⟨

Definition makeDecision (kind : string) (subject : val) (fields : obj) : result obj :=
  if negb (str_in kind FINALIZATION_DECISION_KINDS)
  then Throw (TypeError ("unknown finalization decision kind: " +:+ json_quote kind))
  else if negb (truthy (get fields "observedAt"))
  then Throw (TypeError "finalization decision requires an observedAt timestamp")
  else
    let* p := resolveProvenance subject in
    let decision := [("kind", VStr kind); ("subjectRef", subjectRef p);
                     ("revisionRef", VStr (decisionRevision p)); ("observedAt", get fields "observedAt")] in
    Ok (set_some (set_some (set_some (set_some decision "reason" (get fields "reason"))
          "stageId" (get fields "stageId")) "round" (get fields "round")) "deadline" (get fields "deadline")).

Definition finalizeNow : val -> obj -> result obj := makeDecision "finalize-now".
Definition remediate : val -> obj -> result obj := makeDecision "remediate".
Definition wait : val -> obj -> result obj := makeDecision "wait".
Definition halt : val -> obj -> result obj := makeDecision "halt".
Definition escalate : val -> obj -> result obj := makeDecision "escalate".

Definition makeOutcome (decision : val) (status action : string) (observedAt detail : val) : result obj :=
  if negb (str_in status FINALIZATION_ACTION_STATUSES)
  then Throw (TypeError ("unknown finalization action status: " +:+ json_quote status))
  else if String.eqb action "" then Throw (TypeError "finalization outcome requires a non-empty action")
  else if negb (truthy observedAt)
  then Throw (TypeError "finalization outcome requires an observedAt timestamp")
  else Ok (set_some [("decision", decision); ("status", VStr status); ("action", VStr action);
                     ("observedAt", observedAt)] "detail" detail).

Definition isFinalizationDecision (value : val) : bool :=
  is_object value
  && val_in (oget value "kind") FINALIZATION_DECISION_KINDS
  && (truthy (oget value "subjectRef") && is_string (oget (oget value "subjectRef") "domainId"))
  && is_string (oget value "revisionRef")
  && (is_string (oget value "observedAt") && negb (is_str (oget value "observedAt") "")).

(** ** trivial-finalizer.mjs *)

Definition TRIVIAL_FINALIZER_MODES : list string := ["mark-terminal"; "archive"].

(** The fields of a subject state the finalizer reads: those of the pipeline as
    the contract types them, the others untyped. *)
Record FinalizerSubject := {
  ref_obj : obj;
  isTerminal : val;
  lifecycle : val;
  haltReason : val;
  subjectObservedAt : val;
  completedRemediationRounds : val;
  maxRemediationRounds : val;
  stageStates : list StageState;
  latestSubjectVerdict : option Verdict
}.

Definition pipeline_view (s : FinalizerSubject) : SubjectState := {|
  pipeline := stageStates s;
  currentRef := match get (ref_obj s) "revisionRef" with VStr r => Some r | _ => None end;
  latestVerdict := latestSubjectVerdict s |}.

(** The subject as [makeDecision] sees it. *)
Definition subject_val (s : FinalizerSubject) : val := VObj [("ref", VObj (ref_obj s))].

Definition isTerminalState (s : FinalizerSubject) : bool :=
  is_true (isTerminal s) || is_str (lifecycle s) "finalized" || is_str (lifecycle s) "terminal".

Definition zero : num := num_of_Z 0.
Definition completed_rounds (s : FinalizerSubject) : num :=
  to_num (coalesce (completedRemediationRounds s) (VInt 0)).

Definition remediationBudgetRemaining (s : FinalizerSubject) : num :=
  let completed := completed_rounds s in
  let max := to_num (coalesce (maxRemediationRounds s) (VInt 0)) in
  if negb (is_finite completed && is_finite max) then zero
  else let left := num_sub max completed in if num_ltb zero left then left else zero.

Record Finalizer := { finalizerDomain : string; finalizerMode : string }.

Definition createTrivialFinalizer (domainId : val) (mode : option string) (markTerminalIsFunction : bool)
  : result Finalizer :=
  match domainId with
  | VStr d =>
      if String.eqb d "" then Throw (TypeError "createTrivialFinalizer requires a domainId")
      else
        let m := default "mark-terminal" mode in
        if negb (str_in m TRIVIAL_FINALIZER_MODES)
        then Throw (TypeError ("unknown trivial finalizer mode: " +:+ json_quote m))
        else if negb markTerminalIsFunction
        then Throw (TypeError "createTrivialFinalizer requires a markTerminal(ref) callback")
        else Ok {| finalizerDomain := d; finalizerMode := m |}
  | _ => Throw (TypeError "createTrivialFinalizer requires a domainId")
  end.

Definition opt_str (s : option string) : val := match s with Some t => VStr t | None => VUndef end.

Definition evaluate (subject : option FinalizerSubject) : result obj :=
  match subject with
  | Some s =>
      if negb (truthy (subjectObservedAt s))
      then Throw (TypeError "trivial finalizer evaluate requires subjectState.observedAt")
      else
        let fields := [("observedAt", subjectObservedAt s)] in
        let because why := fields ++ [("reason", why)] in
        if isTerminalState s then finalizeNow (subject_val s) (because (VStr "already terminal"))
        else if is_str (lifecycle s) "halted" || truthy (haltReason s)
        then halt (subject_val s) (because (or_else (haltReason s) (VStr "operator halt")))
        else
          match resolveLatestVerdict (pipeline_view s) with
          | None => wait (subject_val s) (because (VStr "no current-revision verdict yet"))
          | Some verdict =>
              match classifyVerdictDisposition (Some verdict) with
              | clean => finalizeNow (subject_val s) fields
              | blocking =>
                  if num_ltb zero (remediationBudgetRemaining s) then
                    remediate (subject_val s) (fields ++
                      [("stageId", opt_str (verdictStageId verdict));
                       ("round", VNum (num_add (completed_rounds s) (num_of_Z 1)))])
                  else halt (subject_val s) (because (VStr "remediation budget exhausted"))
              | indeterminate => wait (subject_val s) (because (VStr "verdict indeterminate"))
              end
          end
  | None => Throw (TypeError "trivial finalizer evaluate requires subjectState.observedAt")
  end.

(** [execute] with the calls of [markTerminal(ref, decision)] it made; the
    callback may reject, with nothing recorded after it. *)
Definition execute (f : Finalizer) (markTerminal : val -> val -> result unit) (decision : val)
  : list (val * val) * result obj :=
  let observedAt := oget decision "observedAt" in
  if negb (is_str (oget decision "kind") "finalize-now")
  then ([], makeOutcome decision "skipped" "none" observedAt VUndef)
  else if is_str (oget decision "reason") "already terminal"
  then ([], makeOutcome decision "skipped" (finalizerMode f) observedAt (VStr "subject already terminal"))
  else ([(oget decision "subjectRef", decision)],
        let* _ := markTerminal (oget decision "subjectRef") decision in
        makeOutcome decision "executed" (finalizerMode f) observedAt VUndef).

(** ** Facts *)

Lemma resolveProvenance_Ok v p :
  resolveProvenance v = Ok p ->
  is_object (subjectRef p) = true /\ is_string (oget (subjectRef p) "domainId") = true.
Proof.
  unfold resolveProvenance. intros (r & _ & H)%rbind_Ok.
  destruct (truthy r && is_object r && is_string (oget r "domainId")) eqn:E; [|done].
  injection H as <-. cbn [subjectRef]. by bool_simpl.
Qed.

⟩

**WORK ITEM**
Beginning with the line holding "latestSubjectVerdict : option Verdict" and ending with the line holding "requires a markTerminal(ref)", write out the stretch of material above exactly; add no further lines.

**OUTPUT OF THE TASK**
  latestSubjectVerdict : option Verdict
}.

Definition pipeline_view (s : FinalizerSubject) : SubjectState := {|
  pipeline := stageStates s;
  currentRef := match get (ref_obj s) "revisionRef" with VStr r => Some r | _ => None end;
  latestVerdict := latestSubjectVerdict s |}.

(** The subject as [makeDecision] sees it. *)
Definition subject_val (s : FinalizerSubject) : val := VObj [("ref", VObj (ref_obj s))].

Definition isTerminalState (s : FinalizerSubject) : bool :=
  is_true (isTerminal s) || is_str (lifecycle s) "finalized" || is_str (lifecycle s) "terminal".

Definition zero : num := num_of_Z 0.
Definition completed_rounds (s : FinalizerSubject) : num :=
  to_num (coalesce (completedRemediationRounds s) (VInt 0)).

Definition remediationBudgetRemaining (s : FinalizerSubject) : num :=
  let completed := completed_rounds s in
  let max := to_num (coalesce (maxRemediationRounds s) (VInt 0)) in
  if negb (is_finite completed && is_finite max) then zero
  else let left := num_sub max completed in if num_ltb zero left then left else zero.

Record Finalizer := { finalizerDomain : string; finalizerMode : string }.

Definition createTrivialFinalizer (domainId : val) (mode : option string) (markTerminalIsFunction : bool)
  : result Finalizer :=
  match domainId with
  | VStr d =>
      if String.eqb d "" then Throw (TypeError "createTrivialFinalizer requires a domainId")
      else
        let m := default "mark-terminal" mode in
        if negb (str_in m TRIVIAL_FINALIZER_MODES)
        then Throw (TypeError ("unknown trivial finalizer mode: " +:+ json_quote m))
        else if negb markTerminalIsFunction
        then Throw (TypeError "createTrivialFinalizer requires a markTerminal(ref) callback")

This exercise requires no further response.